WHAT TO PRODUCE —
Give again, word for word, each line below starting at the one that contains "Proof. exact (sq_eq u). Qed." and ending at the one that contains "inv_ascii_b (si_Inventory si)".
>>>>
(** C2. [ValidateObject] accepts every object that conforms to the specification:
    for a backend without failures, an object with a declaration, an inventory and
    sidecar in its root and in each version directory, and exactly the content of
    the manifest with the right digests, inventories that agree on the earlier
    versions, is validated without a crash and without a fatal error, whatever the
    options and the order in which maps and directories are read, and the
    inventory of its root is the one that is returned.  The backend can have a
    directory "extensions" in the object, so that it reports that there is none. *)
Theorem ValidateObject_complete fuel dir invs root opts (v0 := newObjectValidation fsys dir opts) :
  conforming sum (files w) dir invs root →
  Healthy fsys files w → plain_entries fsys w → walks fsys files w fuel →
  nameable_dir fsys (Join [dir; extensionsDir]) →
  Forall plain_option opts → reg_ok (vd_algRegistry v0) →
  (∀ alg a data, vd_algRegistry v0 !! alg = Some a → alg_sum a data = sum alg data) →
  (∀ t, t ∈ object_names invs root → (String.length t < fuel)%nat) →
  ∃ v, ValidateObject fuel fsys dir opts w = Ok v ∧ v_Err (vd_Validation v) = None ∧ o_inventory (vd_obj v) = Some root.
Proof.
  intros c h Hpl Hwalk Hext Hopts Hreg Hsum Hlen.
  exact (validate_accepted sum fsys files w h Hpl fuel Hwalk dir invs root c Hext opts Hopts Hreg Hsum Hlen).
Qed.
End complete.

(** ** A concrete object with two versions *)

#[local] Existing Instances ref_env ref_urls ref_multierror ref_multierror_laws ref_fold_laws ref_hashes ref_codec mem_fs.

(** The reference digest of some bytes is their hexadecimal form, so the content of
    the digest [ab] is the byte 171. *)
Definition sq_sum (alg data : string) : string := hex_encode data.
Definition sq_content (d : string) : string := String (ascii_of_N (if bool_decide (d = "cd") then 205 else 171)) "".
Definition sq_storage : gmap string string := {["src/f" := sq_content "ab"; "src/g" := sq_content "cd"]}.
Definition sq_source : ContentSource () := λ d, Some ((), if bool_decide (d = "cd") then "src/g" else "src/f").
Definition sq_fixity : FixitySource := λ d, Some {["md5" := d]}.
Definition sq_stage (state : DigestMap) : Stage () :=
  mkStage state (Some (builtin_alg SHA512)) (SrcOne sq_source) (SrcOne sq_fixity).
Definition sq_stage1 : Stage () := sq_stage {["ab" := ["f"]]}.
Definition sq_stage2 : Stage () := sq_stage {["ab" := ["a/f"]; "cd" := ["g"]]}.
Definition sq_obj0 : Object () := mkObject () "o" None false None "http://example.org/1".
Definition sq_obj3 : Object () := mkObject () "p/q" None false None "http://example.org/2".

(** The text of an inventory, and the digests of the text. *)
Definition sq_text (inv : Inventory) : string := inv_ID inv +:+ " " +:+ VNum_String (inv_Head inv).
Definition sq_marshal (inv : Inventory) : result string := inl (sq_text inv).
Definition sq_stored (inv : Inventory) : StoredInventory :=
  match Inventory_marshal sq_marshal inv with
  | inl (b, d) => mkStoredInventory inv b d
  | inr _ => mkStoredInventory inv "" ""
  end.

Definition sq_inv (obj : Object ()) (stage : Stage ()) : Inventory :=
  match stage_inventory ex_now id (Object_InventoryBuilder obj) stage "msg" ex_user (newObjectUpdateOptions ex_now []) with
  | Ok inv => inv
  | _ => ex_inventory
  end.
Definition sq_inv1 : Inventory := Eval vm_compute in sq_inv sq_obj0 sq_stage1.
Definition sq_obj1 : Object () := mkObject () "o" (Some (sq_stored sq_inv1)) true None "http://example.org/1".
Definition sq_inv2 : Inventory := Eval vm_compute in sq_inv sq_obj1 sq_stage2.
Definition sq_inv3 : Inventory := Eval vm_compute in sq_inv sq_obj3 sq_stage1.

Definition sq_raw (raw : string) : result Inventory :=
  match find_some (λ inv, if bool_decide (raw = sq_text inv) then Some inv else None) [sq_inv1; sq_inv2; sq_inv3] with
  | Some inv => inl inv
  | None => inr (ErrNew "syntax")
  end.
Definition sq_decoders : Decoders := {|
  json_Unmarshal := λ raw, match sq_raw raw with inl inv => inl (inventory_json ex_text inv) | inr e => inr e end;
  json_Decode := sq_raw;
  json_DecodeType := λ _, inr (ErrNew "syntax");
  time_UnmarshalText := λ _, inl (ex_now 0)
|}.
#[local] Existing Instance sq_decoders.

Definition sq_update (obj : Object ()) (stage : Stage ()) (w : gmap string string) :=
  Update ex_now id sq_marshal obj stage "msg" ex_user [] w.
Definition sq_upd1 := sq_update sq_obj0 sq_stage1 sq_storage.
Definition sq_upd2 := sq_update sq_upd1.2.1.1 sq_stage2 sq_upd1.1.
Definition sq_plan (u : gmap string string * (Object () * option (UpdatePlan (gmap string string) ()) * res unit))
    : UpdatePlan (gmap string string) () := default (ex_plan ex_new None) u.2.1.2.
Definition sq_done (u : gmap string string * (Object () * option (UpdatePlan (gmap string string) ()) * res unit)) : bool :=
  bool_decide (is_Some u.2.1.2) && is_ok u.2.2.

Lemma sq_eq u : sq_done u = true → u = (u.1, (u.2.1.1, Some (sq_plan u), Ok ())).
Proof. destruct u as [w [[o [p|]] [[]|e|]]]; done. Qed.

Lemma sq_update_eq obj stage w (u := sq_update obj stage w) : sq_done u = true →
  Update ex_now id sq_marshal obj stage "msg" ex_user [] w = (u.1, (u.2.1.1, Some (sq_plan u), Ok ())).
Proof. exact (sq_eq u). Qed.
Lemma sq_upd1_eq : Update ex_now id sq_marshal sq_obj0 sq_stage1 "msg" ex_user [] sq_storage
  = (sq_upd1.1, (sq_upd1.2.1.1, Some (sq_plan sq_upd1), Ok ())).
Proof. apply sq_update_eq. by vm_compute. Qed.
Lemma sq_upd2_eq : Update ex_now id sq_marshal sq_upd1.2.1.1 sq_stage2 "msg" ex_user [] sq_upd1.1
  = (sq_upd2.1, (sq_upd2.2.1.1, Some (sq_plan sq_upd2), Ok ())).
Proof. apply sq_update_eq. by vm_compute. Qed.

(** Decision procedures for what an inventory has to be. *)
Definition tree_b (l : list string) : bool := forallb (λ a, forallb (λ c, negb (HasPrefix c (a +:+ "/"))) l) l.
Lemma tree_check l : tree_b l = true → ∀ a b, a ∈ l → (a +:+ "/" +:+ b) ∉ l.
Proof.
  unfold tree_b. rewrite forallb_forall. intros Hl a b Ha%list_elem_of_In Hb%list_elem_of_In.
  specialize (Hl a Ha). rewrite forallb_forall in Hl. specialize (Hl _ Hb). by rewrite string_app_assoc, HasPrefix_app in Hl.
Qed.

Definition times_b (inv : Inventory) : bool := forallb (λ e : VNum * option InventoryVersion,
  match e.2 with Some ver => bool_decide (iv_Created ver = ex_now 0) | None => true end) (map_to_list (versions inv)).
Lemma times_check inv : times_b inv = true → times_ok ex_text inv.
Proof.
  unfold times_b. rewrite forallb_forall. intros Ht vn ver Hv%elem_of_map_to_list%list_elem_of_In.
  specialize (Ht _ Hv). apply bool_decide_eq_true in Ht. rewrite Ht. done.
Qed.

Definition storable_b (si : StoredInventory) : bool :=
  inv_ascii_b (si_Inventory si) && bool_decide (manifest (si_Inventory si) !! "" = None)
  && bool_decide (si_contdir si ∉ [inventoryBase; sidecar_name SHA512; sidecar_name SHA256])
  && tree_b (all_paths (manifest (si_Inventory si))) && times_b (si_Inventory si)
  && negb (bool_decide (hash_sum (si_alg si) (si_bytes si) = "")).
Lemma storable_check si : storable_b si = true → sq_raw (si_bytes si) = inl (si_Inventory si) → storable ex_text si.
Proof.
  unfold storable_b. rewrite !andb_true_iff, negb_true_iff, bool_decide_eq_false, !bool_decide_eq_true.
  intros [[[[[A B] C] D] E] F] Hr. split; [by apply inv_ascii_check|done|done|by apply tree_check|by apply times_check|done| |done].
  cbn. by rewrite Hr.
Qed.

Lemma sq_stage_right state : (∀ d, is_Some (state !! d) → d = "ab" ∨ d = "cd") → stage_right sq_sum (sq_stage state) sq_content.
Proof.
  intros Hs. split.
  - intros alg d _ [-> | ->]%Hs; by vm_compute.
  - intros alg source d a fd _ [= <-] Ha data Hd. cbn in Ha. apply lookup_singleton_Some in Ha as [_ <-]. exact Hd.
Qed.

(** The content is read from outside of the object, where no effect is. *)
Lemma sq_faithful dir new old w : w !! "src/f" = Some (sq_content "ab") → w !! "src/g" = Some (sq_content "cd") →
  "src/f" ∉ (plan_effects dir new old sq_content).*1 → "src/g" ∉ (plan_effects dir new old sq_content).*1 →
  faithful () (λ m, m) dir new old sq_content w (Some sq_source).
Proof.
  intros Hf Hg Nf Ng gc dig [] p w' [= <-] Hp Hbase. assert (w' !! p = Some (sq_content dig)) as Hd.
  { unfold sq_source in Hp. injection Hp as <-. destruct (bool_decide (dig = "cd")) eqn:He.
    - apply bool_decide_eq_true in He as ->. rewrite (Hbase "src/g"); done.
    - rewrite (Hbase "src/f") by done. cbn beta. rewrite Hf. unfold sq_content. by rewrite He. }
  split.
  - intros f Ho He. destruct (law_open_ok _ _ mem_read_laws _ _ _ Ho) as (data & Hdata & Hr). rewrite (Hr He). congruence.
  - intros _ data Hdata. congruence.
Qed.

(** All that a concrete update has to satisfy, by evaluation. *)
Definition sound_b (obj : Object ()) (w : gmap string string) (plan : UpdatePlan (gmap string string) ()) : bool :=
  let effects := (plan_effects (o_path obj) (up_newInv plan) (up_oldInv plan) sq_content).*1 in
  ValidPath (o_path obj) && storable_b (up_newInv plan)
  && bool_decide (w !! "src/f" = Some (sq_content "ab") ∧ w !! "src/g" = Some (sq_content "cd"))
  && bool_decide ("src/f" ∉ effects ∧ "src/g" ∉ effects).

Lemma sq_sound obj state w plan : sound_b obj w plan = true →
  sq_raw (si_bytes (up_newInv plan)) = inl (si_Inventory (up_newInv plan)) →
  (∀ d, is_Some (state !! d) → d = "ab" ∨ d = "cd") →
  sound_update ex_now ex_text sq_sum (λ m, m) obj (sq_stage state) [] w plan sq_content.
Proof.
  unfold sound_b. rewrite !andb_true_iff, !bool_decide_eq_true. intros [[[Hp Hs] [Hf Hg]] [Nf Ng]] Hr Hd.
  destruct obj as [[] path oi b r id]. split; [done|by apply sq_stage_right|by apply sq_faithful|done|by apply storable_check].
Qed.

Lemma sq_sound1 : sound_update ex_now ex_text sq_sum (λ m, m) sq_obj0 sq_stage1 [] sq_storage (sq_plan sq_upd1) sq_content.
Proof. apply sq_sound; [by vm_compute|by vm_compute|]. intros d [x [<- _]%lookup_singleton_Some]. by left. Qed.

Lemma sq_made1 : made ex_now id sq_marshal ex_text sq_sum (λ m, m) () sq_upd1.2.1.1 sq_upd1.1 [up_newInv (sq_plan sq_upd1)].
Proof.
  apply (made_update _ _ _ _ _ _ _ sq_obj0 sq_storage [] sq_stage1 "msg" ex_user [] _ _ _ sq_content).
  - apply made_new; [done|done|]. intros p [x Hx]. destruct (rel _ p) eqn:Hr; [|done]. exfalso. cbn in Hr.
    revert Hx Hr. unfold sq_storage. intros [[<- _]|[_ [<- _]%lookup_singleton_Some]]%lookup_insert_Some; by vm_compute.
  - exact sq_upd1_eq.
  - exact sq_sound1.
  - by vm_compute.
Qed.

Lemma sq_sound2 : sound_update ex_now ex_text sq_sum (λ m, m) sq_upd1.2.1.1 sq_stage2 [] sq_upd1.1 (sq_plan sq_upd2) sq_content.
Proof.
  apply sq_sound; [by vm_compute|by vm_compute|].
  intros d [x [[<- _]|[_ [<- _]%lookup_singleton_Some]]%lookup_insert_Some]; auto.
Qed.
<<<<
PROBLEM SOLUTION —
Proof. exact (sq_eq u). Qed.
Lemma sq_upd1_eq : Update ex_now id sq_marshal sq_obj0 sq_stage1 "msg" ex_user [] sq_storage
  = (sq_upd1.1, (sq_upd1.2.1.1, Some (sq_plan sq_upd1), Ok ())).
Proof. apply sq_update_eq. by vm_compute. Qed.
Lemma sq_upd2_eq : Update ex_now id sq_marshal sq_upd1.2.1.1 sq_stage2 "msg" ex_user [] sq_upd1.1
  = (sq_upd2.1, (sq_upd2.2.1.1, Some (sq_plan sq_upd2), Ok ())).
Proof. apply sq_update_eq. by vm_compute. Qed.

(** Decision procedures for what an inventory has to be. *)
Definition tree_b (l : list string) : bool := forallb (λ a, forallb (λ c, negb (HasPrefix c (a +:+ "/"))) l) l.
Lemma tree_check l : tree_b l = true → ∀ a b, a ∈ l → (a +:+ "/" +:+ b) ∉ l.
Proof.
  unfold tree_b. rewrite forallb_forall. intros Hl a b Ha%list_elem_of_In Hb%list_elem_of_In.
  specialize (Hl a Ha). rewrite forallb_forall in Hl. specialize (Hl _ Hb). by rewrite string_app_assoc, HasPrefix_app in Hl.
Qed.

Definition times_b (inv : Inventory) : bool := forallb (λ e : VNum * option InventoryVersion,
  match e.2 with Some ver => bool_decide (iv_Created ver = ex_now 0) | None => true end) (map_to_list (versions inv)).
Lemma times_check inv : times_b inv = true → times_ok ex_text inv.
Proof.
  unfold times_b. rewrite forallb_forall. intros Ht vn ver Hv%elem_of_map_to_list%list_elem_of_In.
  specialize (Ht _ Hv). apply bool_decide_eq_true in Ht. rewrite Ht. done.
Qed.

Definition storable_b (si : StoredInventory) : bool :=
  inv_ascii_b (si_Inventory si) && bool_decide (manifest (si_Inventory si) !! "" = None)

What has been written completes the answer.